━━ DATA FOR THIS EXERCISE

(* ===== verification/ShellCmd.v ===== *)
(** * Shell commands ([src/kernel64/shell.c])

    The PCI listing and the command line: every command of [shell_handle_line]
    on the state and the paths of [Shell]. *)

From stdpp Require Import strings.
From S2P Require Import Prelude Console Sched Pci Terminal Shell.

Module ShellCmd.

Import Terminal Shell.

Section commands.
Context `{HK : Kernel K}.

Definition cmd_help : M unit :=
  console_writeln "Built-in commands:";;
  console_writeln "  help   - show this help";;
  console_writeln "  echo X - echo text X";;
  console_writeln "  info   - system info";;
  console_writeln "  uname  - kernel name/version/arch";;
  console_writeln "  clear  - clear screen";;
  console_writeln "  ps     - list threads";;
  console_writeln "  mem    - memory totals (phys/free)";;
  console_writeln "  free   - free memory bytes";;
  console_writeln "  used   - used memory bytes";;
  console_writeln "  lspci  - list PCI devices";;
  console_writeln "  mkram <name> <bytes_hex> - create RAM disk";;
  console_writeln "  mount <fs> <mnt> <dev>   - mount device";;
  console_writeln "  mounts                   - list mounts";;
  console_writeln "  ls [path]               - list directory (Unix paths: /, /dev, /dev/ram0)";;
  console_writeln "  cd <path>               - change directory (Unix paths: /, /dev, etc.)";;
  console_writeln "  pwd                     - print current directory (Unix format)";;
  console_writeln "  mkexfat <dev> [label]   - format device as exFAT";;
  console_writeln "  mkfs exfat <dev> [lbl]  - same as mkexfat";;
  console_writeln "  cat <path>             - print file contents";;
  console_writeln "  hexdump <path> [off len]- hex+ASCII dump (off,len hex)";;
  console_writeln "  stat <path>            - show file size/type";;
  console_writeln "  touch <path>           - create empty file";;
  console_writeln "  write <path> <text>    - write text to file (overwrite)";;
  console_writeln "  rm <path>              - remove file";;
  console_writeln "  bootroot               - try mount /dev/* partition as root";;
  console_writeln "  fill <path> <size_hex> [ch] - write N bytes of ch (default 'A')";;
  console_writeln "  demo                   - dots/dashes thread demo";;
  console_writeln "  smp [N]                - spawn N worker threads";;
  console_writeln "  memtest quick|range    - run memory tests";;
  console_putc 10;; console_writeln "Tip: Use PageUp/PageDown to scroll; Ctrl+Home jumps to top, Ctrl+End to live.".

Definition show_info : M unit := console_writeln "dex-os shell. Try 'help'.".

Definition shell_prompt : M unit :=
  out t_page_end;; console_write "dex> ".

(** ** PCI listing *)

Definition write_hex8 (v : Z) : M unit :=
  console_putc (Console.hex_digit (Z.land (Z.shiftr v 4) 0xF));;
  console_putc (Console.hex_digit (Z.land v 0xF)).

Definition write_hex16 (v : Z) : M unit :=
  write_hex8 (u8 (Z.shiftr v 8));; write_hex8 (Z.land v 0xFF).

(** A [switch] with a [default]. *)
Fixpoint switch {A} (v : Z) (cases : list (Z * A)) (default : A) : A :=
  match cases with
  | [] => default
  | (n, x) :: cases' => if v =? n then x else switch v cases' default
  end.

Definition pci_vendor_name (vid : Z) : option string :=
  switch vid
    [(0x8086, Some "Intel"); (0x1022, Some "AMD"); (0x10DE, Some "NVIDIA"); (0x1002, Some "ATI/AMD");
     (0x1AF4, Some "Red Hat/Qumranet (virtio)"); (0x15AD, Some "VMware"); (0x10EC, Some "Realtek");
     (0x14E4, Some "Broadcom"); (0x1B36, Some "QEMU")]%string None.

Definition pci_class_name (cls : Z) : string :=
  switch cls
    [(0x00, "Unclassified"); (0x01, "Storage"); (0x02, "Network"); (0x03, "Display");
     (0x04, "Multimedia"); (0x05, "Memory"); (0x06, "Bridge"); (0x07, "Comm"); (0x08, "System");
     (0x09, "Input"); (0x0A, "Dock"); (0x0B, "Processor"); (0x0C, "SerialBus"); (0x0D, "Wireless");
     (0x0E, "Intelligent"); (0x0F, "Satellite"); (0x10, "Encryption"); (0x11, "SignalProc");
     (0x12, "Accel"); (0x13, "Instrumentation")]%string "Unknown".

Definition pci_subclass_name (cls sub : Z) : string :=
  switch cls
    [(0x01, switch sub
       [(0x00, "SCSI"); (0x01, "IDE"); (0x02, "Floppy"); (0x03, "IPI"); (0x04, "RAID"); (0x05, "ATA");
        (0x06, "SATA"); (0x07, "SAS"); (0x08, "NVM")] "Other");
     (0x02, switch sub [(0x00, "Ethernet"); (0x80, "Other")] "Other");
     (0x03, switch sub [(0x00, "VGA"); (0x02, "3D")] "Other");
     (0x06, switch sub [(0x00, "Host"); (0x01, "ISA"); (0x04, "PCI-PCI")] "Other");
     (0x0C, switch sub [(0x00, "FireWire"); (0x01, "ACCESS.bus"); (0x02, "SSA"); (0x03, "USB");
                        (0x05, "SMBus")] "Other")]%string "Other".

Definition pci_prog_if_name (cls sub prog : Z) : option string :=
  if (cls =? 0x0C) && (sub =? 0x03) then
    switch prog [(0x00, Some "UHCI"); (0x10, Some "OHCI"); (0x20, Some "EHCI"); (0x30, Some "xHCI");
                 (0xFE, Some "USB Device")]%string None
  else if (cls =? 0x01) && (sub =? 0x06) then switch prog [(0x01, Some "AHCI"%string)] None
  else if (cls =? 0x01) && (sub =? 0x08) then switch prog [(0x02, Some "NVMe"%string)] None
  else None.

Definition pci_device_name (vid did : Z) : option string :=
  switch vid
    [(0x1AF4, switch did
       [(0x1000, Some "virtio-net"); (0x1001, Some "virtio-block"); (0x1002, Some "virtio-balloon");
        (0x1003, Some "virtio-console"); (0x1004, Some "virtio-scsi"); (0x1005, Some "virtio-rng");
        (0x1041, Some "virtio-gpu")] (Some "virtio"));
     (0x10EC, switch did [(0x8139, Some "RTL8139"); (0x8168, Some "RTL8168")] (Some "Realtek"));
     (0x8086, switch did [(0x100E, Some "82540EM (e1000)"); (0x2922, Some "ICH9 AHCI")] (Some "Intel"));
     (0x1B36, Some "QEMU device"); (0x1022, Some "AMD device"); (0x10DE, Some "NVIDIA device")]%string None.

Definition shell_pci_print_cb (d : Pci.pci_device) : M unit :=
  console_write "pci ";;
  write_hex8 (Pci.bus d);; console_putc 58;;
  write_hex8 (Pci.dev d);; console_putc 46;;
  console_putc (48 + Z.land (Pci.func d) 0x7);;
  console_write "  ";;
  (match pci_vendor_name (Pci.vendor_id d) with
   | Some vname => console_write vname
   | None => console_write "Vendor 0x";; write_hex16 (Pci.vendor_id d)
   end);;
  console_write "  Dev 0x";; write_hex16 (Pci.device_id d);;
  (match pci_device_name (Pci.vendor_id d) (Pci.device_id d) with
   | Some dname => console_write " (";; console_write dname;; console_write ")"
   | None => skip
   end);;
  console_write "  ";;
  console_write (pci_class_name (Pci.class_code d));; console_write "/";;
  console_write (pci_subclass_name (Pci.class_code d) (Pci.subclass d));;
  (match pci_prog_if_name (Pci.class_code d) (Pci.subclass d) (Pci.prog_if d) with
   | Some pname => console_write " (";; console_write pname;; console_write ")"
   | None => skip
   end);;
  console_putc 10.

(** The enumeration runs the callback on the state of the shell. *)
Definition cmd_lspci : M unit := fun s =>
  s' ← Pci.pci_enumerate (pci_conf (kern s))
         (Some (fun d r => s ← r; '(_, s) ← shell_pci_print_cb d s; Some s)) (Some s);
  Some (tt, s').

(** ** Devices and mounts *)

Definition cmd_mkram (args : list Z) : M unit :=
  let '(name, args) := token 15 (skip_ws args) in
  let '(sz, _) := parse_hex (skip_ws args) 0 in
  if bool_decide (name = []) || (sz =? 0) then console_writeln "usage: mkram <name> <size_hex>"
  else
    rc ← call (ramdisk_create name sz);
    if negb (rc =? 0) then console_writeln "mkram failed" else skip.

Definition cmd_mount (args : list Z) : M unit :=
  let '(fs, a) := token 7 (skip_ws args) in
  let '(mnt, a) := token 7 (skip_ws a) in
  let '(dev, _) := token 15 (skip_ws a) in
  if bool_decide (fs = []) || bool_decide (mnt = []) then console_writeln "usage: mount <fs> <mnt> <dev?>"
  else
    rc ← call (vfs_mount fs mnt dev);
    if negb (rc =? 0) then console_writeln "mount failed" else skip.

Definition cmd_mkexfat (args : list Z) : M unit :=
  let '(dev, args) := token 15 (skip_ws args) in
  let '(label, _) := token 15 (skip_ws args) in
  if bool_decide (dev = []) then console_writeln "usage: mkexfat <dev> [label]"
  else
    rc ← call (exfat_format_device dev (if bool_decide (label = []) then None else Some label));
    if negb (rc =? 0) then console_writeln "mkexfat failed" else console_writeln "formatted exfat".

Definition cmd_mkfs (args : list Z) : M unit :=
  let '(fs, a) := token 7 (skip_ws args) in
  let '(dev, a) := token 15 (skip_ws a) in
  let '(label, _) := token 15 (skip_ws a) in
  if bool_decide (fs = []) || bool_decide (dev = []) then console_writeln "usage: mkfs exfat <dev> [label]"
  else if streq fs "exfat" then
    rc ← call (exfat_format_device dev (if bool_decide (label = []) then None else Some label));
    if negb (rc =? 0) then console_writeln "mkfs exfat failed" else console_writeln "formatted exfat"
  else console_writeln "mkfs: unsupported fs".

(** Names that end in "p1". *)
Definition is_first_partition (name : list Z) : bool :=
  (2 <=? str_len name) && (nth (length name - 2) name 0 =? 112) && (nth (length name - 1) name 0 =? 49).

(** The loop over the devices; the result is [mounted]. *)
Fixpoint bootroot_loop (names : list (list Z)) : M bool :=
  match names with
  | [] => mret false
  | name :: names' =>
      if is_first_partition name then
        rc ← call (vfs_mount (str "exfat") (str "root") name);
        if rc =? 0 then
          console_write "mounted root on /dev/";; console_puts name;; console_puts [10];; mret true
        else bootroot_loop names'
      else bootroot_loop names'
  end.

Definition cmd_bootroot : M unit :=
  names ← gets (fun s => block_names (kern s));
  mounted ← bootroot_loop names;
  if negb mounted then console_writeln "bootroot: no suitable partition found" else skip.

(** ** Directories *)

Definition cmd_pwd : M unit :=
  mnt ← gets s_cwd_mnt;
  path ← gets s_cwd_path;
  match mnt with
  | [] => console_writeln "(no cwd)"
  | _ =>
      (if streq mnt "dev" then
         console_write "/dev";;
         (match path with [] => skip | _ => console_write "/";; console_puts path end)
       else if streq mnt "root" then
         match path with [] => console_write "/" | _ => console_write "/";; console_puts path end
       else console_puts mnt;; console_write ":/";; console_puts path);;
      console_putc 10
  end.

(** The Unix path of the current directory. *)
Definition current_unix (mnt path : list Z) : list Z :=
  match mnt with
  | [] => str "/"
  | _ =>
      if streq mnt "dev" then
        match path with [] => str "/dev" | _ => str "/dev/" ++ str_copy path (192 - 5) end
      else match path with [] => str "/" | _ => str "/" ++ str_copy path (192 - 1) end
  end.

(** [unix_path[192]] for an argument of [cd]; [None] if it is left unset. *)
Definition cd_unix_path (mnt path args : list Z) : option (list Z) :=
  match args with
  | 47 :: _ => Some (str_copy args 192)
  | _ =>
      let cur := current_unix mnt path in
      if str_len cur <? 191 then
        let u := match rev cur with 47 :: _ => cur | _ => cur ++ [SLASH] end in
        Some (u ++ str_copy args (192 - str_len u))
      else None
  end.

━━━━

> _BRIEF_:
In the listing above, which lines include the string "NVIDIA"? Return every one of them.

> _SOLUTION TO THIS PROBLEM_:
    [(0x8086, Some "Intel"); (0x1022, Some "AMD"); (0x10DE, Some "NVIDIA"); (0x1002, Some "ATI/AMD");
     (0x1B36, Some "QEMU device"); (0x1022, Some "AMD device"); (0x10DE, Some "NVIDIA device")]%string None.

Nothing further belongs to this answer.